Muzafer Mujić (born 14 June 1931) is a Bosnian physiologist known for his contributions to classification of sympathomimetic drugs and comparative pharmacodynamics of imidazolines. He is professor emeritus at the University of Sarajevo and Editor-in-chief of Bosnian Journal of Basic Medical Sciences.

== Early life and education ==

Mujić graduated in 1960 from the University of Sarajevo Medical Faculty. After a short period of clinical internship and clinical practice, he started an academic career at his home university, at the Institute for Physiology and Biochemistry, where he obtained his PhD (1972), and professorship (1978).

== Career ==
His early research interests included basic research in classification of sympathomimetic drugs and comparative pharmacodynamics of imidazolines.

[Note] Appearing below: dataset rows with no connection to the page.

(** One round: a block for the bytes, and the copy. *)
Lemma written_chunk f buf pos stop L L1 :
  file_wf L f -> 0 <= pos < stop -> stop <= NDIRECT * BLKSIZE -> FSREQ <= buf -> buf + (stop - pos) <= DISKMAP ->
  2 < nb L1 <= 786432 -> grown f L L1 -> slot L1 f (pos / BLKSIZE) <> 0 ->
  written f buf pos (pos + chunk pos stop) L
    (copied (DISKMAP + slot L1 f (pos / BLKSIZE) * BLKSIZE + pos mod BLKSIZE) buf (chunk pos stop) L1).
Proof.
  intros Hw Hp Hs Hlo Hhi Hnb [Hm Hfr] Hz. pose proof (direct_index pos stop Hp Hs) as Hi. pose proof (mo_wf _ _ _ Hm) as Hw1.
  destruct (chunk_spec pos stop Hp) as (H1 & H2 & H3 & Hc). pose proof (Z.mod_pos_bound pos BLKSIZE ltac:(lia)).
  destruct (copy_into_block f _ (DISKMAP + slot L1 f (pos / BLKSIZE) * BLKSIZE + pos mod BLKSIZE) buf (chunk pos stop) L1 Hnb Hw1 Hi Hz)
    as (Hout & Hsl & Hmore); [lia..|].
  set (b := slot L1 f (pos / BLKSIZE)) in *. set (dst := DISKMAP + _ + _) in *. set (L2 := copied _ _ _ _) in *.
  assert (Hba : forall p, 0 <= p < NDIRECT * BLKSIZE -> byte_addr L2 f p = byte_addr L1 f p).
  { intros p Hpp. unfold byte_addr. rewrite Hsl; [done|]. by apply (direct_index p (NDIRECT * BLKSIZE)). }
  constructor; [by apply (more_trans _ _ L1)| | |].
  - intros p Hpc. pose proof (direct_index p stop ltac:(lia) Hs). rewrite Hsl by done. destruct (Hc p Hpc) as [-> _].
    split; [done|]. unfold fbyte. rewrite Hba, (byte_addr_chunk L1 f pos stop) by lia. fold b. fold dst.
    unfold L2, copied. rewrite (proj2 (Z.leb_le _ _)), (proj2 (Z.ltb_lt _ _)) by lia. cbn [andb]. f_equal.
    replace (dst + (p - pos) - dst + buf) with (buf + (p - pos)) by lia. apply Hfr; [left; lia|]. apply (page_rest L f); [done|lia].
  - intros p Hpp Hn Hpz. pose proof (direct_index p (NDIRECT * BLKSIZE) Hpp ltac:(lia)) as Hpi.
    pose proof (mo_kept _ _ _ Hm _ Hpi Hpz) as Ek. unfold fbyte. rewrite Hba by done.
    assert (Eb : byte_addr L1 f p = byte_addr L f p) by (unfold byte_addr; by rewrite Ek). rewrite <- Eb.
    destruct (wf_slot _ _ Hw _ Hpi Hpz) as (_ & Hpd & Hpf).
    transitivity (L1 (byte_addr L1 f p)).
    + destruct (decide (p / BLKSIZE = pos / BLKSIZE)) as [E|E].
      * unfold L2, copied, byte_addr. rewrite E. fold b. rewrite (Z.mod_eq p), E by lia. pose proof (Z.mod_eq pos BLKSIZE ltac:(lia)).
        destruct (Z.leb_spec dst (DISKMAP + b * BLKSIZE + (p - BLKSIZE * (pos / BLKSIZE)))),
          (Z.ltb_spec (DISKMAP + b * BLKSIZE + (p - BLKSIZE * (pos / BLKSIZE))) (dst + chunk pos stop)); done || lia.
      * apply Hout. rewrite byte_addr_blk. intros E'. apply E, (wf_inj _ _ Hw1); [done..|by rewrite Ek|done].
    + apply Hfr; [apply data_offmeta; by rewrite Eb, byte_addr_blk|]. intros Hin.
      destruct (fo_in _ _ (wf_ok _ _ Hw) (byte_addr L1 f p) ltac:(lia)) as [E' _]. rewrite Eb, byte_addr_blk in E'. done.
  - intros a Ha Hna Hsa. rewrite Hout; [by apply Hfr|]. unfold b. rewrite <- Hsl by done. apply Hsa; [done|]. by rewrite Hsl.
Qed.

Lemma fbyte_ext L L' f p : (forall x, L' x = L x) -> fbyte L' f p = fbyte L f p.
Proof. intros H. unfold fbyte, byte_addr, slot. by rewrite H, (word_at_ext L L') by auto. Qed.

Lemma written_none f buf pos L L' : file_wf L f -> (forall a, L' a = L a) -> written f buf pos pos L L'.
Proof.
  intros Hw H. constructor; [apply (grown_view f L L' H Hw)|lia| |done]. intros p _ _ _. by apply fbyte_ext.
Qed.

(** The result of a write up to [q]. *)
Definition write_result (r q pos stop : Z) : Prop := (r = 0 /\ q = stop) \/ (r = - E_NO_DISK /\ pos <= q < stop).

Lemma write_loop n : forall f buf pos stop s,
  healthy s -> file_wf (lview s) f -> 0 <= pos <= stop -> stop <= NDIRECT * BLKSIZE ->
  FSREQ <= buf -> buf + (stop - pos) <= DISKMAP -> stop - pos < Z.of_nat n ->
  exists r q s', file_copy n (λ a bn buf, fmemmove a buf bn) f buf pos stop s = FRet r s' /\ healthy s' /\
    write_result r q pos stop /\ written f buf pos q (lview s) (lview s').
Proof.
  induction n as [|n IH]; intros f buf pos stop s H Hw Hp Hs Hlo Hhi Hfu; [lia|].
  destruct (decide (pos = stop)) as [->|Hne].
  - exists 0, stop, s. cbn [file_copy]. rewrite u32_small, Z.ltb_irrefl by lia. split_and!; [done..|by left|by apply written_none].
  - rewrite file_copy_round by lia. destruct (chunk_spec pos stop ltac:(lia)) as (H1 & H2 & H3 & _).
    pose proof (direct_index pos stop ltac:(lia) Hs) as Hi.
    destruct (file_get_block_ok s f _ H Hw Hi) as (r & s1 & E1 & [(-> & _ & Hs1)|(-> & Hh1 & Hg & Hz & _)]); fstep by (exact E1).
    + exists (- E_NO_DISK), pos, s1. split; [done|]. split; [apply Hs1|]. split; [right; lia|]. apply written_none; [done|apply Hs1].
    + cbn [fst snd]. change (0 <? 0) with false. cbv iota. pose proof (mo_wf _ _ _ (g_more _ _ _ Hg)) as Hw1.
      destruct (wf_slot _ _ Hw1 _ Hi Hz) as (Hu & Hd & _). pose proof (proj1 Hu) as Hur. pose proof (h_nb _ Hh1) as Hn.
      pose proof (Z.mod_pos_bound pos BLKSIZE ltac:(lia)). rewrite u32_small by lia. set (dst := DISKMAP + _ + _) in *.
      destruct (fmemmove_ok dst buf (chunk pos stop) s1 Hh1 ltac:(lia)) as (s2 & E2 & [Hh2 Hv2 _]).
      { intros x Hx. left. lia. }
      { intros x Hx. pose proof (blk_unique x (slot (lview s1) f (pos / BLKSIZE)) ltac:(lia)) as Ex.
        split; [right; by rewrite Ex|apply data_offmeta; by rewrite Ex]. }
      fstep by (exact E2). pose proof (written_chunk f buf pos stop _ _ Hw ltac:(lia) Hs Hlo Hhi Hn Hg Hz) as Hwr.
      fold dst in Hwr. set (L2 := copied _ _ _ _) in *. set (m := pos + chunk pos stop) in *.
      assert (Hwr2 : written f buf pos m (lview s) (lview s2)).
      { apply (written_trans f buf pos m m _ L2); [lia..|done|]. apply written_none; [apply Hwr|done]. }
      destruct (IH f (buf + chunk pos stop) m stop s2) as (r & q & s3 & E3 & Hh3 & Hr & Hw3); [done|apply Hwr2|lia..|].
      exists r, q, s3. split; [exact E3|]. split; [done|]. unfold write_result in *. split; [lia|].
      apply (written_trans f buf pos m q _ (lview s2)); [lia..|done|]. by replace (buf + (m - pos)) with (buf + chunk pos stop) by lia.
Qed.

Lemma size_word f : f + F_SIZE = f + 4 * 32.
Proof. lia. Qed.

(** Changing [f_size]. *)
Lemma resize_file s f n L' :
  healthy s -> file_wf (lview s) f -> 0 <= n < 4294967296 -> (forall x, L' x = put32 (f + F_SIZE) n (lview s) x) ->
  more f (lview s) L' /\ size_of L' f = n /\
  (forall i, 0 <= i < NDIRECT -> slot L' f i = slot (lview s) f i) /\
  (forall p, 0 <= p < NDIRECT * BLKSIZE -> slot (lview s) f (p / BLKSIZE) <> 0 -> fbyte L' f p = fbyte (lview s) f p).
Proof.
  intros H Hw Hn HL. pose proof (fo_in _ _ (wf_ok _ _ Hw)) as Hin.
  assert (Hsl : forall i, 0 <= i < NDIRECT -> slot L' f i = slot (lview s) f i).
  { intros i Hi. unfold slot. rewrite (word_at_ext _ _ _ (λ x _, HL x)). apply word_at_put32_other. lia. }
  assert (Hsm : same_map (lview s) L').
  { apply offmeta_same; [apply (h_nb _ H)|]. intros a. destruct (decide (f + F_SIZE <= a < f + F_SIZE + 4)).
    - left. apply Hin. lia.
    - right. by rewrite HL, put32_other. }
  split_and!; [|unfold size_of; by rewrite (word_at_ext _ _ _ (λ x _, HL x)), word_at_put32, u32_small|done|].
  - pose proof (λ b, same_map_used _ _ b Hsm) as Hu. constructor; [apply Hsm| |done|auto|intros j Hj Hj0; left; by rewrite Hsl].
    by apply (file_wf_kept (lview s)); [apply Hsm|..].
  - intros p Hp Hz. pose proof (direct_index p (NDIRECT * BLKSIZE) Hp ltac:(lia)) as Hi.
    assert (Ea : byte_addr L' f p = byte_addr (lview s) f p) by (unfold byte_addr; by rewrite Hsl).
    unfold fbyte. rewrite Ea, HL. apply put32_other. intros Hx. destruct (Hin (byte_addr (lview s) f p) ltac:(lia)) as [E _].
    rewrite byte_addr_blk in E. by apply (wf_slot _ _ Hw _ Hi Hz).
Qed.

Lemma f_size_ok s f :
  healthy s -> file_ok (lview s) f -> exists s', f_size f s = FRet (s32 (size_of (lview s) f)) s' /\ same_view s s'.
Proof.
  intros H Hf. unfold f_size, size_of. rewrite size_word. destruct (load_file s f 32 H Hf ltac:(lia)) as (s' & E & Hs).
  fstep by (exact E). by exists s'.
Qed.

(** Making a file longer. *)
Lemma grow_size s f n :
  healthy s -> file_wf (lview s) f -> 0 <= size_of (lview s) f <= n -> n <= NDIRECT * BLKSIZE ->
  exists s', file_set_size f n s = FRet 0 s' /\ healthy s' /\ forall x, lview s' x = put32 (f + F_SIZE) n (lview s) x.
Proof.
  intros H Hw Hn Hmax. pose proof (wf_ok _ _ Hw) as Hf. destruct (f_size_ok s f H Hf) as (s1 & E1 & [Hh1 Hv1 _]).
  unfold file_set_size. fstep by (exact E1). rewrite s32_small, (proj2 (Z.ltb_ge n _)) by lia. rewrite fbind_mret, u32_small by lia.
  pose proof (file_ok_same _ _ _ (same_map_of _ _ Hv1) Hf) as Hf1. rewrite size_word.
  destruct (store_file s1 f 32 n Hh1 Hf1 ltac:(lia)) as (s2 & E2 & [Hh2 Hv2 _] & _). fstep by (exact E2).
  destruct (fo_used _ _ Hf1) as [Hb _]. pose proof (h_nb _ Hh1).
  destruct (flush_block_ok s2 f Hh2 (diskmap_blk f ltac:(lia))) as (s3 & E3 & [Hh3 Hv3 _] & _). fstep by (exact E3).
  exists s3. split; [done|]. split; [done|]. intros x. rewrite Hv3, Hv2. by apply put32_agree.
Qed.

(** The file is long enough before the bytes are copied. *)
Lemma write_size s f stop :
  healthy s -> file_wf (lview s) f -> 0 <= size_of (lview s) f -> 0 <= stop <= NDIRECT * BLKSIZE -> size_of (lview s) f <= NDIRECT * BLKSIZE ->
  exists s', (size ← f_size f; if u32 size <? u32 stop then file_set_size f (s32 stop) else mret 0) s = FRet 0 s' /\ healthy s' /\
    more f (lview s) (lview s') /\ size_of (lview s') f = Z.max (size_of (lview s) f) stop /\
    (forall i, 0 <= i < NDIRECT -> slot (lview s') f i = slot (lview s) f i) /\
    (forall p, 0 <= p < NDIRECT * BLKSIZE -> slot (lview s) f (p / BLKSIZE) <> 0 -> fbyte (lview s') f p = fbyte (lview s) f p) /\
    (forall a, ~ (f + F_SIZE <= a < f + F_SIZE + 4) -> lview s' a = lview s a).
Proof.
  intros H Hw Hz Hs Hmax. destruct (f_size_ok s f H (wf_ok _ _ Hw)) as (s1 & E1 & [Hh1 Hv1 _]). fstep by (exact E1).
  rewrite !s32_small, !u32_small by lia. assert (Es : size_of (lview s1) f = size_of (lview s) f) by (by apply word_at_ext).
  destruct (Z.ltb_spec (size_of (lview s) f) stop).
  - destruct (grow_size s1 f stop Hh1 (file_wf_view _ _ _ Hv1 Hw) ltac:(lia) ltac:(lia)) as (s2 & E2 & Hh2 & Hv2).
    assert (Hv : forall x, lview s2 x = put32 (f + F_SIZE) stop (lview s) x) by (intros x; rewrite Hv2; by apply put32_agree).
    destruct (resize_file s f stop (lview s2) H Hw ltac:(lia) Hv) as (? & ? & ? & ?). exists s2. split_and!; try done; [lia|].
    intros a Ha. by rewrite Hv, put32_other.
  - exists s1. split_and!; try done.
    + apply (grown_view f _ _ Hv1 Hw).
    + lia.
    + intros i Hi. by apply slot_ext.
    + intros p _ _. by apply fbyte_ext.
Qed.

Lemma file_read_there s f buf count offset :
  healthy s -> 0 <= size_of (lview s) f <= NDIRECT * BLKSIZE -> 0 <= offset -> 0 <= count ->
  readable (lview s) f offset (Z.min (offset + count) (size_of (lview s) f)) -> FSREQ <= buf -> buf + count <= DISKMAP ->
  let n := Z.max 0 (Z.min count (size_of (lview s) f - offset)) in
  exists s', file_read f buf count offset s = FRet n s' /\ wrote (read_to (lview s) f buf offset (offset + n)) s s'.
Proof.
  intros H Hz Ho Hc Hb Hlo Hhi n. destruct (f_size_ok s f H (proj1 Hb)) as (s1 & E1 & Hs1). pose proof Hs1 as [Hh1 Hv1 _].
  unfold file_read. fstep by (exact E1). rewrite s32_small by lia. destruct (Z.leb_spec (size_of (lview s) f) offset).
  - exists s1. replace n with 0 by lia. split; [done|]. constructor; [done| |apply Hs1]. intros x. rewrite Hv1. unfold read_to.
    destruct (Z.leb_spec buf x), (Z.ltb_spec x (buf + (offset + 0 - offset))); done || lia.
  - rewrite u32_small by lia. replace (Z.min count _) with n by lia. rewrite (u32_small (offset + n)) by lia.
    destruct (read_loop (S (Z.to_nat n)) f buf offset (offset + n) s1 Hh1) as (s2 & E2 & Hw2); [lia|lia| |lia..|].
    { apply (readable_view (lview s)); [done|lia|lia|]. destruct Hb as [Hf Hb]. split; [done|]. intros p Hp. apply Hb. lia. }
    fstep by (exact E2). change (0 <? 0) with false. cbv iota. rewrite s32_small by lia. exists s2. split; [done|].
    apply (wrote_after _ s1); [done|]. refine (wrote_ext _ _ _ _ _ Hw2). by apply read_to_ext.
Qed.

Lemma file_read_run s f buf count offset :
  healthy s -> file_wf (lview s) f -> 0 <= size_of (lview s) f <= NDIRECT * BLKSIZE -> 0 <= offset -> 0 <= count ->
  has_blocks (lview s) f offset (Z.min (offset + count) (size_of (lview s) f)) -> FSREQ <= buf -> buf + count <= DISKMAP ->
  let n := Z.max 0 (Z.min count (size_of (lview s) f - offset)) in
  exists s', file_read f buf count offset s = FRet n s' /\ wrote (read_to (lview s) f buf offset (offset + n)) s s'.
Proof. intros H Hw Hz Ho Hc Hb. apply file_read_there; try done. apply wf_readable; try done. lia. Qed.

(** What [file_write] leaves. *)
Record file_written (f buf offset q stop : Z) (L L' : bmem) : Prop := {
  fw_more : more f L L';
  fw_size : size_of L' f = Z.max (size_of L f) stop;
  fw_new : forall p, offset <= p < q -> slot L' f (p / BLKSIZE) <> 0 /\ fbyte L' f p = u8 (L (buf + (p - offset)));
  fw_old : forall p, 0 <= p < NDIRECT * BLKSIZE -> ~ (offset <= p < q) -> slot L f (p / BLKSIZE) <> 0 -> fbyte L' f p = fbyte L f p;
  fw_rest : forall a, used L (blk a) -> data_block (nb L) (blk a) -> blk a <> blk f ->
    (forall i, 0 <= i < NDIRECT -> slot L f i <> blk a) -> L' a = L a
}.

During his career Mujić held important academic positions, including Vice Dean of Pharmaceutical Faculty of the University of Sarajevo (1980–1984) and Head of the Institute for Physiology and Biochemistry, Medical Faculty of the University of Sarajevo (1993–1998). He was one of the founders of the Association of Basic Medical Sciences of Bosnia and Herzegovina, and the Bosnian Journal of Basic Medical Sciences, where he is active Editor-in-chief for many years.